Mar 2, 2017
One of the most pressing challenges facing the Catholic Church in the U.S. today is the necessity of more adequate ministry to the many ethnic communities growing within our national borders. Among the impediments said to be operative against effective incorporation of ethnic communities into the Church in the U.S. are that these communities are enormously diverse and, therefore, present huge challenges to mainstream Catholicism.
While these assertions are widely held among theorists of American Catholic multiculturalism, I suggest that they do not completely have the mature evidence of culture theory on their side.
The notion that American ethnic communities are quite diverse seems at first sight well grounded. Native American, Hispanic, African-American, and Asian cultures can seem enormously different from each other. Clearly considerable differences do exist at the levels of cultural customs and practices. But at the level of what anthropologists call the "deep structures" of cultures, there are notable and striking similarities.
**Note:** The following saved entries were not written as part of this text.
(* ===== verification/Command.v ===== *)
(** The command line of a session (src/exec/command.go): quoted so that a shell reads the
    arguments back. *)
From S2P Require Import Prelude Stats.

Definition squote : Ascii.ascii := Ascii.ascii_of_nat 39.
Definition backslash : Ascii.ascii := Ascii.ascii_of_nat 92.
Definition blank : Ascii.ascii := Ascii.ascii_of_nat 32.

(** strings.Replace of every quote. *)
Fixpoint replace_quotes (s : string) : string :=
  match s with
  | EmptyString => ""
  | String c s =>
      if decide (c = squote) then String squote (String backslash (String squote (String squote (replace_quotes s))))
      else String c (replace_quotes s)
  end.

Definition shellQuote (s : string) : string := String squote "" +:+ replace_quotes s +:+ String squote "".

Definition command (args : list string) : string := Join " " (shellQuote <$> args).

(** * Reading by a shell *)

(** The words of a line, by the rules of sh for single quotes, backslashes and blanks: within
    quotes every character stands for itself, a backslash outside of them quotes the next
    character, and blanks outside of them end a word.  [word] is the word so far, if one was
    begun. *)
Fixpoint sh_words (quoted : bool) (word : option string) (s : string) : option (list string) :=
  match s with
  | EmptyString => if quoted then None else Some (option_list word)
  | String c s =>
      if quoted then
        if decide (c = squote) then sh_words false word s
        else sh_words true (Some (default "" word +:+ String c "")) s
      else if decide (c = squote) then sh_words true (Some (default "" word)) s
      else if decide (c = backslash) then
        match s with
        | EmptyString => None
        | String d s => sh_words false (Some (default "" word +:+ String d "")) s
        end
      else if decide (c = blank) then (option_list word ++.) <$> sh_words false None s
      else sh_words false (Some (default "" word +:+ String c "")) s
  end.

(** Within the quotes the argument is added to the word. *)
Lemma sh_words_quoted s word rest :
  sh_words true (Some word) (replace_quotes s +:+ String squote rest) = sh_words false (Some (word +:+ s)) rest.
Proof.
  revert word. induction s as [|c s IH]; intros word; simpl.
  - by rewrite app_empty_string.
  - destruct (decide (c = squote)) as [->|Hne]; simpl.
    + rewrite IH. by rewrite app_assoc_string.
    + rewrite decide_False by done. rewrite IH. by rewrite app_assoc_string.
Qed.

Lemma sh_words_arg s rest : sh_words false None (shellQuote s +:+ rest) = sh_words false (Some s) rest.
Proof.
  unfold shellQuote. rewrite !app_assoc_string. simpl. apply (sh_words_quoted s "" rest).
Qed.

(** The command of a session, read by a shell, is the list of its arguments, whatever
    characters they have. *)
Theorem command_roundtrip (args : list string) : sh_words false None (command args) = Some args.
Proof.
  unfold command. induction args as [|a [|b args] IH]; [done| |].
  - cbn [fmap list_fmap Join]. rewrite <-(app_empty_string (shellQuote a)). by rewrite sh_words_arg.
  - rewrite !fmap_cons in *. change (Join " " (shellQuote a :: shellQuote b :: (shellQuote <$> args)))
      with (shellQuote a +:+ " " +:+ Join " " (shellQuote b :: (shellQuote <$> args))).
    rewrite sh_words_arg. set (l := Join " " (shellQuote b :: (shellQuote <$> args))) in *. change (sh_words false (Some a) (" " +:+ l)) with ((option_list (Some a) ++.) <$> sh_words false None l).
    by rewrite IH.
Qed.

Example shellQuote_example : sh_words false None (command ["bin/x"; "it's"; ""; "a  b"]) = Some ["bin/x"; "it's"; ""; "a  b"].
Proof. vm_compute. reflexivity. Qed.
Consider, for instance, that the cultures just mentioned hold in common many of the following characteristics: a pervasive sense of divine presence in ordinary life; an attachment to place and a closeness to the earth; a strong communal memory; a heroic attitude in the face of suffering and deprivation; a deep consciousness of the home as a holy place; reverence for parents, elders, and ancestors; a closely knit communal life; a well-developed system of group festivity and celebration; and a ritualized response to birth, human transition, and death. I would call these cultures "traditional-communal."